4. The nonaqueous electrolytic solution according to claim 3, wherein: the fluorinated acyclic carboxylic acid ester is selected from trifluoromethyl-containing acyclic carboxylic acid esters, and the trifluoromethyl-containing acyclic carboxylic acid ester comprises one or more of H-COO-CH2CF3, CH3CH2-COO-CH2CF3 and CH3CH2CH2-COO-CH2CF 3; the fluorinated acyclic carbonate is selected from trifluoromethyl-containing acyclic carbonates selected from CH3-OCOO-CH2CF3 and/or CF3CH2-OCOOCH2CH3.

5. The nonaqueous electrolytic solution according to claim 1, wherein: the electrolyte also comprises a cyclic sulfite compound; the cyclic sulfite compound is selected from one or more of ethylene sulfite, propylene sulfite and butylene sulfite.

6. The nonaqueous electrolytic solution according to claim 1, wherein: the ionic liquid containing guanidine cations is selected from one or more of guanidine hydrochloride, guanidine carbonate, tetramethyl guanidine lactate, tetramethyl guanidine hydrochloride and tetramethyl guanidine trifluoromethane sulfonate.
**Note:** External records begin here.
Lemma Qsum_blocks cderi N c (F : vec -> Q) :
  rect N c (factor_rows cderi) ->
  Qsum (map (fun b => Qsum (map F (block_rows cderi b))) (aux_blocks (Z.of_nat N)))
  == Qsum (map F (factor_rows cderi)).
Proof.
  intros Hcd.
  pose proof (Qsum_map_concat F (map (block_rows cderi) (aux_blocks (Z.of_nat N))))
    as H.
  rewrite (concat_block_rows cderi N c Hcd), map_map in H.
  symmetry. exact H.
Qed.

Lemma factor_rows_nonempty cderi N c :
  rect N c (factor_rows cderi) -> (0 < N)%nat -> factor_rows cderi <> [].
Proof. intros [Hlen _] HN E. rewrite E in Hlen. cbn in Hlen. lia. Qed.

(** X21.  For a factor with at least one row, the matrices that [fjk]
    accumulates block by block are those of a single pass over the whole
    factor taken as one block: [J] is [unpack_tril(cderi . dmtril . cderi)],
    [K] of the general path is the one product [buf.T . buf1] over all
    rows, and [K] of the symmetric path (with an eigenvalue retained) is
    [bufpos.T . bufpos - bufneg.T . bufneg] over all rows.  The value of
    [BLOCKDIM] bounds the buffers, not the result (exact arithmetic). *)
Theorem blocking_invisible cderi s nao N hermi dm f a st :
  well_shaped cderi s nao N -> (0 < N)%nat ->
  heap st !! dm = Some (Arr2 f a) -> rect nao nao a ->
  (hermi = 1%Z -> is_Some (eigh a s)) ->
  let rows := factor_rows cderi in
  exists vj vk st' J K,
    fjk cderi s nao (Some (Z.of_nat N)) hermi dm st = (inr (vj, vk), st') /\
    heap st' !! vj = Some (Arr2 f J) /\
    heap st' !! vk = Some (Arr2 f K) /\
    (hermi <> 1%Z ->
     forall i j, (i < nao)%nat -> (j < nao)%nat ->
       entry J i j == entry (j_block rows (dmtril_val nao a)) i j /\
       entry K i j == entry (k_gen_block nao rows a) i j) /\
    (forall e c, hermi = 1%Z -> eigh a s = Some (e, c) ->
     (0 < count_true (pos_mask e) + count_true (neg_mask e))%nat ->
     forall i j, (i < nao)%nat -> (j < nao)%nat ->
       entry J i j == entry (j_block rows (dmtril_val nao a)) i j /\
       entry K i j == entry (k_half nao rows (cpos_of c e)) i j -
                      entry (k_half nao rows (cneg_of c e)) i j).
Proof.
  intros Hws HN Hdm Ha Hh rows.
  pose proof Hws as (Hnao & Hs & Hcd).
  pose proof (factor_rows_nonempty cderi N _ Hcd HN) as Hne.
  assert (forall t i j, (i < nao)%nat -> (j < nao)%nat ->
            entry (J_val cderi (Z.of_nat N) t (zeros nao nao)) i j ==
            entry (j_block rows t) i j) as HJ.
  { intros t i j Hi Hj.
    rewrite (J_val_entry cderi s nao N t i j Hws Hi Hj).
    by rewrite (entry_j_block nao N rows t i j Hcd HN Hi Hj). }
  destruct (Z.eq_dec hermi 1%Z) as [->|Hne1].
  - destruct (Hh eq_refl) as [[e c] He].
    destruct (wp_run _ _ _ (fjk_sym_ok cderi s nao N dm f a e c st Hws Hdm Ha He))
      as ([vj vk] & st' & Hrun & _ & Hj & Hk & _).
    eexists vj, vk, st', _, _.
    split; [exact Hrun|]. split; [exact Hj|]. split; [exact Hk|].
    split; [done|].
    intros e' c' _ He' Hret i j Hi Hj'.
    rewrite He in He'. injection He' as <- <-.
    unfold J_sym, K_sym_val. rewrite (proj2 (retained_true e) Hret).
    split; [by apply HJ|].
    rewrite (K_sym_entry_blocks cderi s nao N _ _ i j Hws Hi Hj').
    rewrite !(entry_k_half nao rows) by done.
    set (Fp := fun row : vec => sumn (ncols (cpos_of c e)) (fun k =>
                 half nao (cpos_of c e) row k i * half nao (cpos_of c e) row k j)).
    set (Fn := fun row : vec => sumn (ncols (cneg_of c e)) (fun k =>
                 half nao (cneg_of c e) row k i * half nao (cneg_of c e) row k j)).
    transitivity (Qsum (map (fun b => Qsum (map Fp (block_rows cderi b)) -
                                      Qsum (map Fn (block_rows cderi b)))
                            (aux_blocks (Z.of_nat N)))).
    { apply Qsum_map_ext. intros b Hb.
      pose proof (block_rows_nonempty _ _ _ _ Hcd Hb) as Hnb.
      by rewrite !entry_k_half by done. }
    rewrite Qsum_map_sub.
    rewrite (Qsum_blocks cderi N _ Fp Hcd), (Qsum_blocks cderi N _ Fn Hcd).
    reflexivity.
  - destruct (wp_run _ _ _ (fjk_gen_ok cderi s nao N hermi dm f a st Hws Hdm Ha Hne1))
      as ([vj vk] & st' & Hrun & _ & Hj & Hk & _).
    eexists vj, vk, st', _, _.
    split; [exact Hrun|]. split; [exact Hj|]. split; [exact Hk|].
    split; [|done].
    intros _ i j Hi Hj'. split; [by apply HJ|].
    rewrite (K_gen_entry_blocks cderi s nao N a i j Hws Hi Hj').
    rewrite (entry_k_gen_block nao rows) by done.
    apply (Qsum_blocks cderi N _
             (fun row => sumn nao (fun k =>
                half nao a row k i * entry (unpack_sym nao row) k j)) Hcd).
Qed.
(** *** OAuth callback *)

Definition google_callback (request : Request) : M json :=
  let code := query_params request !! "code" in
  if negb (Py.truthy code) then
    mret (JObj {[ "status" := JStr "waiting for google authorization" ]})
  else
    let flow := get_oauth_flow in
    emit (FetchToken flow (url request));;
    credentials ← call_remote (oauth_fetch_token flow (url request));
    let user_id := default "default" (query_params request !! "state") in
    tokens ← load_tokens;
    let existing_refresh := tokens !! user_id ≫= refresh_token in
    let tokens' :=
      <[ user_id := {| token := token credentials;
                       refresh_token :=
                         Py.or (refresh_token credentials) existing_refresh |} ]>
        tokens in
    save_tokens tokens';;
    mret (JObj {[ "status" := JStr "forms connected successfully";
                  "user" := JStr user_id ]}).

(** *** Google Forms helpers *)

(** The [Credentials(...)] and [build(...)] expressions of
    [get_forms_service]. *)
Definition make_credentials (rec : CredentialRecord) : Credentials :=
  {| cred_token := token rec;
     cred_refresh_token := refresh_token rec;
     cred_token_uri := "https://oauth2.googleapis.com/token";
     cred_client_id := GOOGLE_CLIENT_ID;
     cred_client_secret := GOOGLE_CLIENT_SECRET;
     cred_scopes := SCOPES |}.

Definition build_forms_v1 (creds : Credentials) : Service :=
  {| service_name := "forms"; service_version := "v1";
     service_credentials := creds |}.

(** [user_id not in tokens] hashes [user_id]: lists and dictionaries are
    unhashable; the keys of the store are strings, so no other non-string
    value is among them. *)
Definition get_forms_service (user_id : json) : M (option Service) :=
  tokens ← load_tokens;
  match user_id with
  | JList _ | JObj _ => raise TypeError
  | JStr u =>
      match tokens !! u with
      | None => mret None
      | Some rec =>
          let creds := make_credentials rec in
          emit (NewCredentials creds);;
          let service := build_forms_v1 creds in
          emit (Build service);;
          mret (Some service)
      end
  | _ => mret None
  end.

Definition AUTH_REQUIRED : json := JStr "AUTH_REQUIRED".

Definition forms_get_form (user_id form_id : json) : M json :=
  service ← get_forms_service user_id;
  match service with
  | None => mret AUTH_REQUIRED
  | Some service =>
      emit (FormsGet service form_id);;
      form ← call_remote (forms_get_execute service form_id);
      formId ← lift (Py.getitem form "formId");
      info ← lift (Py.getitem form "info");
      title ← lift (Py.getitem info "title");
      info ← lift (Py.getitem form "info");
      documentTitle ← lift (Py.get info "documentTitle" JNull);
      mret (JObj {[ "formId" := formId;
                    "title" := title;
                    "documentTitle" := documentTitle ]})
  end.

Definition forms_list_responses (user_id form_id max_results : json) : M json :=
  service ← get_forms_service user_id;
  match service with
  | None => mret AUTH_REQUIRED
  | Some service =>
      emit (ResponsesList service form_id max_results);;
      res ← call_remote (responses_list_execute service form_id max_results);
      lift (Py.get res "responses" (JList []))
  end.

(** *** MCP endpoint *)

Definition initialize_result (id_ : json) : json :=
  JObj {[ "jsonrpc" := JStr "2.0";
          "id" := id_;
          "result" := JObj {[ "serverInfo" :=
            JObj {[ "name" := JStr "Multi-User Google Forms MCP";
                    "version" := JStr "0.1.0" ]} ]} ]}.

Definition get_form_descriptor : json :=
  JObj {[ "name" := JStr "forms.get_form";
          "description" := JStr "Get basic information about a Google Form";
          "inputSchema" := JObj {[
            "type" := JStr "object";
            "properties" := JObj {[
              "form_id" := JObj {[ "type" := JStr "string";
                                   "description" := JStr "Google Form ID" ]} ]};
            "required" := JList [JStr "form_id"] ]} ]}.

Definition list_responses_descriptor : json :=
  JObj {[ "name" := JStr "forms.list_responses";
          "description" := JStr "List responses of a Google Form";
          "inputSchema" := JObj {[
            "type" := JStr "object";
            "properties" := JObj {[
              "form_id" := JObj {[ "type" := JStr "string";
                                   "description" := JStr "Google Form ID" ]};
              "max_results" := JObj {[ "type" := JStr "integer";
                                       "default" := JInt 5 ]} ]};
            "required" := JList [JStr "form_id"] ]} ]}.

Definition tools_list_result (id_ : json) : json :=
  JObj {[ "jsonrpc" := JStr "2.0";
          "id" := id_;
          "result" := JObj {[ "tools" :=
            JList [get_form_descriptor; list_responses_descriptor] ]} ]}.

Definition tool_result (id_ res : json) : json :=
  JObj {[ "jsonrpc" := JStr "2.0";
          "id" := id_;
          "result" := JObj {[ "content" :=
            JList [JObj {[ "type" := JStr "json"; "json" := res ]}] ]} ]}.

Definition method_not_found_content (id_ : json) : json :=
  JObj {[ "jsonrpc" := JStr "2.0";
          "id" := id_;
          "error" := JObj {[ "code" := JInt (-32601);
                             "message" := JStr "Method not found" ]} ]}.

(** The final [return JSONResponse(status_code=400, content={...})]: the
    constructor renders the content and raises when it cannot. *)
Definition method_not_found (id_ : json) : outcome response :=
  new_JSONResponse 400 (method_not_found_content id_).
(** C1.  The Expected Utility the service computes is the formula of the
    specification with alpha = 0.9 and L = 10:
    [ Σ_{i<10} α^i · gain(scores[i] or 0) ] / [ (Σ_{i<10} α^i) · gain(3) ] × 10,
    where [gain rel = 2^rel - 1] and a position past the end of the
    sequence counts as grade 0.  It holds for every sequence of integers,
    so for every grade sequence. *)
Theorem EU_is_formula (scores pooled : list Z) :
  (forall rel, gain rel = 2 ^ rel - 1)
  /\ (forall i, (length scores <= i)%nat -> grade_at scores i = 0%Z)
  /\ expectedUtilityOutOf10 scores EU_ALPHA EVAL_DEPTH
     == EU_formula scores (9 # 10) 10
  /\ nEU (computeMetrics scores pooled) == EU_formula scores (9 # 10) 10.
Proof.
  assert (E : EU scores == EU_formula scores (9 # 10) 10).
  { rewrite EU_sums. unfold EU_formula. change (gain 3) with 7. reflexivity. }
  split; [reflexivity |]. split; [| split; exact E].
  intros i Hi. unfold grade_at. rewrite lookup_ge_None_2; [reflexivity | exact Hi].
Qed.

(** C2 fails as stated: the sequence [3] has length 1 <= 10 and all its
    elements are 3, yet its Expected Utility is not 10. *)
Lemma EU_short_all_three_not_ten :
  (length [3%Z] <= 10)%nat /\ all_three [3%Z] = true /\ ~ EU [3%Z] == 10.
Proof. split; [simpl; lia |]. split; [reflexivity |]. vm_compute. discriminate. Qed.

(** C2, amended.  For a grade sequence, the Expected Utility is 10 if and
    only if each of the positions 0..9 holds an explicit grade 3; so an
    all-3 sequence has Expected Utility 10 when its length is 10, and less
    than 10 when it is shorter. *)
Theorem EU_ten_iff_all_positions_three (scores : list Z) :
  grades scores = true ->
  (EU scores == 10
   <-> forall i, (i < EVAL_DEPTH)%nat -> scores !! i = Some 3%Z)
  /\ (all_three scores = true -> length scores = EVAL_DEPTH -> EU scores == 10)
  /\ ((length scores < EVAL_DEPTH)%nat -> EU scores < 10).
Proof.
  intros Hg.
  assert (Hiff : EU scores == 10
      <-> forall i, (i < EVAL_DEPTH)%nat -> scores !! i = Some 3%Z).
  { rewrite EU_ten_iff by exact Hg.
    split; intros H i Hi; apply grade_at_three, H, Hi. }
  split; [exact Hiff |]. split.
  - intros H3 Hlen. apply Hiff. intros i Hi.
    destruct (lookup_lt_is_Some_2 scores i) as [g Eg]; [lia |].
    rewrite Eg. f_equal. unfold all_three in H3. rewrite forallb_forall in H3.
    symmetry. apply Z.eqb_eq, H3, list_elem_of_In.
    eapply list_elem_of_lookup_2. exact Eg.
  - intros Hlen. pose proof (EU_bounds scores Hg) as [_ Hle].
    destruct (Qlt_le_dec (EU scores) 10) as [Hlt | Hge]; [exact Hlt | exfalso].
    assert (E : EU scores == 10) by lra.
    apply Hiff with (i := length scores) in E; [| exact Hlen].
    rewrite lookup_ge_None_2 in E by lia. discriminate.
Qed.

Lemma EU_ten_iff_all_positions_three_witness :
  grades (replicate 10 3%Z) = true /\ EU (replicate 10 3%Z) == 10.
Proof.
  split; [reflexivity |].
  apply (EU_ten_iff_all_positions_three (replicate 10 3%Z)); reflexivity.
Defined.

(** C3.  For a grade sequence the Expected Utility lies in [0,10]; it is 0
    if and only if every position 0..9 holds grade 0 or is absent; the
    empty sequence has Expected Utility 0. *)
Theorem EU_in_range_zero_iff (scores : list Z) :
  grades scores = true ->
  (0 <= EU scores <= 10)
  /\ (EU scores == 0
      <-> forall i, (i < EVAL_DEPTH)%nat ->
            scores !! i = Some 0%Z \/ scores !! i = None)
  /\ EU [] == 0.
Proof.
  intros Hg. split; [apply EU_bounds, Hg |]. split.
  - rewrite EU_zero_iff by exact Hg.
    split; intros H i Hi; apply grade_at_zero_cases, H, Hi.
  - reflexivity.
Qed.

Lemma EU_in_range_zero_iff_witness :
  grades [3; 2; 0]%Z = true /\ 0 <= EU [3; 2; 0]%Z <= 10.
Proof.
  split; [reflexivity |].
  apply (EU_in_range_zero_iff [3; 2; 0]%Z). reflexivity.
Defined.

(** C4.  Raising one grade of a grade sequence to a larger grade, the other
    positions unchanged, does not lower the Expected Utility. *)
Theorem EU_monotone_in_each_grade (scores : list Z) (i : nat) (g' : Z) :
  grades scores = true ->
  is_grade g' = true ->
  (i < length scores)%nat ->
  (grade_at scores i < g')%Z ->
  EU scores <= EU (<[i := g']> scores).
Proof.
  intros Hg Hg' Hi Hlt. apply EU_le. intros j. unfold gains.
  apply Qmult_le_l; [apply weight_pos, EU_ALPHA_pos |].
  apply gain_grade_mono.
  - apply grade_at_is_grade, Hg.
  - apply grade_at_is_grade, grades_insert; assumption.
  - rewrite grade_at_insert by exact Hi.
    destruct (decide (i = j)) as [<- | _]; lia.
Qed.

Lemma EU_monotone_in_each_grade_witness :
  EU [3; 0; 1]%Z <= EU [3; 2; 1]%Z.
Proof.
  apply (EU_monotone_in_each_grade [3; 0; 1]%Z 1 2%Z);
    [reflexivity | reflexivity | simpl; lia | reflexivity].
Defined.

End MetricsFacts.

(** ** Score extractor *)

Section MatcherFacts.
Local Open Scope N_scope.

Lemma prev_after_cons prev x t : prev_after prev (x :: t) = prev_after (Some x) t.
Proof.
  unfold prev_after. destruct t as [| y t]; [reflexivity |].
  change (last (x :: y :: t)) with (last (y :: t)).
  destruct (last (y :: t)) eqn:E; [reflexivity |].
  apply last_None in E. discriminate.
Qed.

(** A run of pattern characters reads as many code units, equal to them
    after canonicalisation. *)
Lemma match_lits l pat prev t s cap :
  map canonicalize t = map canonicalize l ->
  match_nodes (map Lit l ++ pat) prev (t ++ s) cap
  = match_nodes pat (prev_after prev t) s cap.
Proof.
  revert prev t. induction l as [| c l IH]; intros prev t E.
  - destruct t; [reflexivity | discriminate].
  - destruct t as [| x t]; [discriminate |]. injection E as Ex Et.
    simpl. rewrite Ex, N.eqb_refl. rewrite prev_after_cons.
    apply IH, Et.
Qed.

Lemma match_lits_inv l pat prev s cap r :
  match_nodes (map Lit l ++ pat) prev s cap = Some r ->
  exists t s', s = t ++ s' /\ map canonicalize t = map canonicalize l
    /\ match_nodes pat (prev_after prev t) s' cap = Some r.
Proof.
  revert prev s. induction l as [| c l IH]; intros prev s H.
  - exists [], s. auto.
  - simpl in H. destruct s as [| x s]; [discriminate |].
    destruct (canonicalize x =? canonicalize c) eqn:E; [| discriminate].
    apply N.eqb_eq in E.
    destruct (IH _ _ H) as (t & s' & -> & Et & Hm).
    exists (x :: t), s'. rewrite prev_after_cons. simpl. rewrite E, Et. auto.
Qed.

Lemma match_star_nil pat prev cap :
  match_nodes (SpaceStar :: pat) prev [] cap = match_nodes pat prev [] cap.
Proof. reflexivity. Qed.

Lemma match_star_cons pat prev x s cap :
  match_nodes (SpaceStar :: pat) prev (x :: s) cap
  = if is_space x
    then match match_nodes (SpaceStar :: pat) (Some x) s cap with
         | Some r => Some r
         | None => match_nodes pat prev (x :: s) cap
         end
    else match_nodes pat prev (x :: s) cap.
Proof. reflexivity. Qed.

(** [\s*] reads a run of white space, whatever follows. *)
Lemma match_star_inv pat prev s cap r :
  match_nodes (SpaceStar :: pat) prev s cap = Some r ->
  exists w s', s = w ++ s' /\ spaces w = true
    /\ match_nodes pat (prev_after prev w) s' cap = Some r.
Proof.
  revert prev. induction s as [| x s IH]; intros prev H.
  - exists [], []. auto.
  - rewrite match_star_cons in H. destruct (is_space x) eqn:Ex.
    + destruct (match_nodes (SpaceStar :: pat) (Some x) s cap) as [r' |] eqn:E.
      * injection H as ->. destruct (IH _ E) as (w & s' & -> & Hw & Hm).
        exists (x :: w), s'. rewrite prev_after_cons. simpl. rewrite Ex. auto.
      * exists [], (x :: s). auto.
    + exists [], (x :: s). auto.
Qed.

(** Before such a pattern, [\s*] reads the whole run of white space. *)
Lemma match_star_greedy pat prev w s cap :
  rejects_space pat -> spaces w = true -> is_space (default 0 (head s)) = false ->
  match_nodes (SpaceStar :: pat) prev (w ++ s) cap
  = match_nodes pat (prev_after prev w) s cap.
Proof.
  intros Hrej Hw Hs. revert prev. induction w as [| x w IH]; intros prev.
  - destruct s as [| y s]; [reflexivity |].
    change ([] ++ y :: s) with (y :: s). rewrite match_star_cons.
    simpl in Hs. rewrite Hs. reflexivity.
  - simpl in Hw. apply andb_prop in Hw as [Hx Hw].
    rewrite prev_after_cons, <- (IH Hw (Some x)).
    change ((x :: w) ++ s) with (x :: w ++ s).
    rewrite match_star_cons, Hx.
    destruct (match_nodes (SpaceStar :: pat) (Some x) (w ++ s) cap);
      [reflexivity | apply Hrej, Hx].
Qed.

(** Tests on code units, as propositions. *)
Ltac N_tests :=
  repeat (progress
    rewrite ?andb_true_iff, ?orb_true_iff, ?andb_false_iff, ?orb_false_iff,
      ?N.leb_le, ?N.eqb_eq, ?N.leb_gt, ?N.eqb_neq in * ).

(** Only an ASCII letter changes under canonicalisation. *)
Lemma canonicalize_inv x c :
  canonicalize x = c -> x = c \/ (x = c + 32 /\ 97 <= x <= 122).
Proof.
  unfold canonicalize.
  destruct ((97 <=? x) && (x <=? 122)) eqn:E; intros H; N_tests; lia.
Qed.

Lemma canonicalize_eq_ascii x c :
  canonicalize x = canonicalize c -> c < 128 -> x < 128.
Proof.
  intros E Hc. apply canonicalize_inv in E. unfold canonicalize in E.
  destruct ((97 <=? c) && (c <=? 122)) eqn:Ec; N_tests; lia.
Qed.

Lemma ascii_space_cases x :
  x < 128 -> is_space x = true ->
  x = 9 \/ x = 10 \/ x = 11 \/ x = 12 \/ x = 13 \/ x = 32.
Proof.
  unfold is_space, is_white_space, is_line_terminator. intros Hx H. N_tests. lia.
Qed.

(** A code unit that canonicalises like a pattern letter is no white space. *)
Lemma same_letter_not_space x c :
  canonicalize x = canonicalize c -> 32 < c < 128 -> is_space x = false.
Proof.
  intros E Hc. destruct (is_space x) eqn:Ex; [exfalso | reflexivity].
  pose proof (canonicalize_eq_ascii x c E ltac:(lia)) as Hx.
  apply ascii_space_cases in Ex; [| exact Hx].
  assert (Ex' : canonicalize x = x) by (unfold canonicalize; destruct Ex as [-> | [-> | [-> | [-> | [-> | ->]]]]]; reflexivity).
  rewrite Ex' in E. symmetry in E. apply canonicalize_inv in E. lia.
Qed.

Lemma rejects_space_lit c l pat :
  32 < c < 128 -> rejects_space (map Lit (c :: l) ++ pat).
Proof.
  intros Hc prev x s cap Hx. simpl.
  destruct (canonicalize x =? canonicalize c) eqn:E; [| reflexivity].
  apply N.eqb_eq in E. rewrite (same_letter_not_space x c E Hc) in Hx. discriminate.
Qed.

Lemma rejects_space_final pat : rejects_space (map Lit (lit "final") ++ pat).
Proof. apply (rejects_space_lit 102 (lit "inal")). split; reflexivity. Qed.

Lemma rejects_space_score pat : rejects_space (map Lit (lit "score") ++ pat).
Proof. apply (rejects_space_lit 115 (lit "core")). split; reflexivity. Qed.

Lemma rejects_space_colon pat : rejects_space (map Lit (lit ":") ++ pat).
Proof. apply (rejects_space_lit 58 []). split; reflexivity. Qed.

Lemma rejects_space_group pat : rejects_space (Group03 :: pat).
Proof.
  intros prev x s cap Hx. simpl.
  destruct ((48 <=? x) && (x <=? 51)) eqn:E; [exfalso | reflexivity].
  N_tests. apply ascii_space_cases in Hx; lia.
Qed.

Lemma same_ci_spec a b :
  same_ci a b = true <-> map canonicalize a = map canonicalize b.
Proof. unfold same_ci. apply bool_decide_eq_true. Qed.

Lemma same_ci_head t c l s :
  map canonicalize t = map canonicalize (c :: l) -> 32 < c < 128 ->
  is_space (default 0 (head (t ++ s))) = false.
Proof.
  intros E Hc. destruct t as [| x t]; [discriminate |]. injection E as Ex _.
  simpl. eapply same_letter_not_space; eassumption.
Qed.

Lemma same_ci_exact t c :
  map canonicalize t = map canonicalize [c] -> c < 65 -> t = [c].
Proof.
  intros E Hc. destruct t as [| x [| y t]]; try discriminate.
  injection E as Ex. apply canonicalize_inv in Ex.
  unfold canonicalize in Ex.
  destruct ((97 <=? c) && (c <=? 122)) eqn:Ec; N_tests; [lia |]. f_equal. lia.
Qed.

Lemma score_pattern_nodes :
  score_pattern
  = map Lit (lit "##") ++ SpaceStar :: map Lit (lit "final") ++ SpaceStar
    :: map Lit (lit "score") ++ SpaceStar :: map Lit (lit ":") ++ SpaceStar
    :: [Group03; WordBoundary].
Proof. reflexivity. Qed.

Lemma is_grade_digit g :
  is_grade g = true -> 48 <= digit g <= 51 /\ is_word_char (digit g) = true.
Proof.
  intros Hg. destruct (is_grade_cases g Hg) as [-> | [-> | [-> | ->]]];
    vm_compute; repeat split; discriminate.
Qed.

Lemma match_group prev x suf cap :
  match_nodes [Group03; WordBoundary] prev (x :: suf) cap
  = if (48 <=? x) && (x <=? 51)
    then if xorb (is_word_char x) (is_word (head suf)) then Some [x] else None
    else None.
Proof. reflexivity. Qed.

Lemma marker_pieces_spec w1 fin w2 sco w3 w4 :
  marker_pieces w1 fin w2 sco w3 w4 = true
  <-> spaces w1 = true /\ map canonicalize fin = map canonicalize (lit "final")
      /\ spaces w2 = true /\ map canonicalize sco = map canonicalize (lit "score")
      /\ spaces w3 = true /\ spaces w4 = true.
Proof.
  unfold marker_pieces. rewrite !andb_true_iff, !same_ci_spec. tauto.
Qed.

(** The pattern matches a marker that is followed by a boundary, and
    captures its digit. *)
Lemma match_marker prev w1 fin w2 sco w3 w4 g suf cap :
  marker_pieces w1 fin w2 sco w3 w4 = true ->
  is_grade g = true -> boundary suf = true ->
  match_nodes score_pattern prev (marker_text w1 fin w2 sco w3 w4 g ++ suf) cap
  = Some [digit g].
Proof.
  intros Hp Hg Hb. apply marker_pieces_spec in Hp as (H1 & Hf & H2 & Hs & H3 & H4).
  destruct (is_grade_digit g Hg) as [[Hlo Hhi] Hword].
  rewrite score_pattern_nodes. unfold marker_text. rewrite <- !app_assoc.
  rewrite match_lits by reflexivity.
  rewrite match_star_greedy;
    [| apply rejects_space_final | exact H1
     | eapply same_ci_head; [exact Hf | split; reflexivity]].
  rewrite match_lits by exact Hf.
  rewrite match_star_greedy;
    [| apply rejects_space_score | exact H2
     | eapply same_ci_head; [exact Hs | split; reflexivity]].
  rewrite match_lits by exact Hs.
  rewrite match_star_greedy; [| apply rejects_space_colon | exact H3 | reflexivity].
  rewrite match_lits by reflexivity.
  rewrite match_star_greedy; [| apply rejects_space_group | exact H4 |].
  - change ([digit g] ++ suf) with (digit g :: suf). rewrite match_group.
    apply N.leb_le in Hlo, Hhi. rewrite Hlo, Hhi, Hword. simpl.
    unfold boundary in Hb. apply negb_true_iff in Hb. rewrite Hb. reflexivity.
  - simpl. destruct (is_space (digit g)) eqn:E; [exfalso | reflexivity].
    apply ascii_space_cases in E; lia.
Qed.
7. A lithium ion battery, characterized in that: comprises a positive electrode containing a positive electrode active material, a negative electrode containing a negative electrode active material, a separator arranged between the positive electrode and the negative electrode, and an electrolyte; the electrolyte comprising the nonaqueous electrolyte according to any one of claims 1 to 6.